A controller can be implemented by using any appropriate method. For example, the controller can be a microprocessor or a processor, or a computer-readable medium that stores computer-readable program code (such as software or firmware) that can be executed by the microprocessor or the processor, a logic gate, a switch, an application-specific integrated circuit (ASIC), a programmable logic controller, or an embedded microprocessor. Examples of the controller include but are not limited to the following microprocessors: ARC 625D, Atmel AT91SAM, Microchip PIC18F26K20, and Silicone Labs C8051F320. The memory controller can also be implemented as a part of the control logic of the memory. A person skilled in the art also knows that, in addition to implementing the controller by using only the computer-readable program code, logic programming can be performed on method steps to enable the controller to implement the same function in forms of the logic gate, the switch, the application-specific integrated circuit, the programmable logic controller, the embedded microcontroller, etc. Therefore, the controller can be considered as a hardware component, and an apparatus included in the controller for implementing various functions can also be considered as a structure in the hardware component. Alternatively or additionally, the apparatus configured to implement various functions can even be considered as both a software module implementing the method and a structure in the hardware component.

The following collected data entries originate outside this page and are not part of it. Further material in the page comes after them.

(** A thread other than the idle one exits: it is dead, and the next runs. *)
Lemma exit_spec s s' sw c :
  sched_wf s -> current_ s = Some c -> idle_ s <> Some c -> exit_current_thread s = Some (s', sw) ->
  sched_wf s' /\ state_of s' c = Some Dead /\
  (forall i, state_of s i = Some Dead -> state_of s' i = Some Dead).
Proof.
  intros W Ec Hidle E. destruct (wf_current s W) as (c' & Ec' & Hlt & Hrun).
  assert (c' = c) as -> by congruence. unfold exit_current_thread in E.
  rewrite Ec, bool_decide_eq_true_2 in E by done. set (s1 := set_state c Dead s) in E.
  assert (B1 : sched_base s1) by apply base_set, W.
  assert (Hc1 : state_of s1 c = Some Dead).
  { unfold s1. rewrite state_of_set, decide_True by done. by rewrite Hrun. }
  assert (Hno : forall i, state_of s1 i <> Some Running) by (by apply aside_not_running).
  assert (Hs1 : forall i, i <> c -> state_of s1 i = state_of s i).
  { intros i Hi. unfold s1. by rewrite state_of_set, decide_False by congruence. }
  destruct (pick_next s1) as [s2 n] eqn:Ep.
  destruct (pick_next_spec s1 s2 n B1 Ep) as (B2 & Et & Ei & Ecur & Hn).
  change (current_ s1) with (current_ s) in Ecur. rewrite Ecur, Ec in E. simpl in E.
  assert (Hnx : exists m, (match n with Some m => Some m | None => idle_ s2 end) = Some m /\
    (m < count_ s2)%nat /\ state_of s1 m <> Some Dead /\ m <> c).
  { destruct n as [m|]; [|destruct Hn as (Hnone & _); rewrite Ei, Hnone in E; done].
    destruct Hn as [Hlt' Hn]. exists m. unfold count_ in *. rewrite Et. split_and!; [done|done|..].
    - destruct Hn as [([_ Hr] & _)|(Hd & _)]; [by rewrite Hr|].
      destruct (decide (m = c)) as [->|Hne]; [by destruct Hidle|]. rewrite Hs1 by done.
      by apply (sw_idle_alive _ W).
    - intros ->. destruct Hn as [([_ Hr] & _)|(Hd & _)]; [congruence|by destruct Hidle]. }
  destruct Hnx as (m & Em & Hm & Hmd & Hmc). rewrite Em in E. simpl in E. injection E as <- _.
  set (s3 := set_state m Running (s2 <| current_ := Some m |>)).
  assert (B3 : sched_base s3) by (by apply base_set, base_current).
  assert (S3 : forall j, state_of s3 j = if decide (j = m) then Some Running else state_of s1 j).
  { intros j. unfold s3. rewrite set_running_state by done. unfold state_of. simpl. by rewrite Et. }
  split_and!.
  - split.
    + by destruct B3.
    + intros i. change (state_of _ i) with (state_of s3 i). rewrite S3.
      case_decide; [by subst|]. split; [intros Hr; by destruct (Hno i)|intros [= ?]; congruence].
    + done.
    + intros d Hd. change (state_of _ d) with (state_of s3 d). simpl in Hd. rewrite Ei in Hd.
      change (idle_ s1) with (idle_ s) in Hd.
      rewrite S3. case_decide; [done|]. rewrite Hs1 by congruence. by apply (sw_idle_alive _ W).
  - change (state_of s3 c = Some Dead). by rewrite S3, decide_False.
  - intros i Hi. change (state_of s3 i = Some Dead). rewrite S3.
    destruct (decide (i = c)) as [->|Hne]; [by rewrite decide_False|].
    rewrite decide_False by (intros ->; rewrite Hs1 in Hmd; done). by rewrite Hs1.
Qed.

Systems, apparatuses, modules, or units that are described in the above implementations can be for example implemented by using a computer chip or an entity, or by using a product with a certain function. A typical implementation device is a computer. For example, the computer can be, for example, a personal computer, a laptop computer, a cellular phone, a camera phone, a smartphone, a personal digital assistant, a media player, a navigation device, an email device, a game console, a tablet computer, or a wearable device, or a combination of any of these devices.

For ease of description, the above apparatus is described by dividing functions into various units. Certainly, when the present specification is implemented, a function of each unit can be implemented in one or more pieces of software and/or hardware.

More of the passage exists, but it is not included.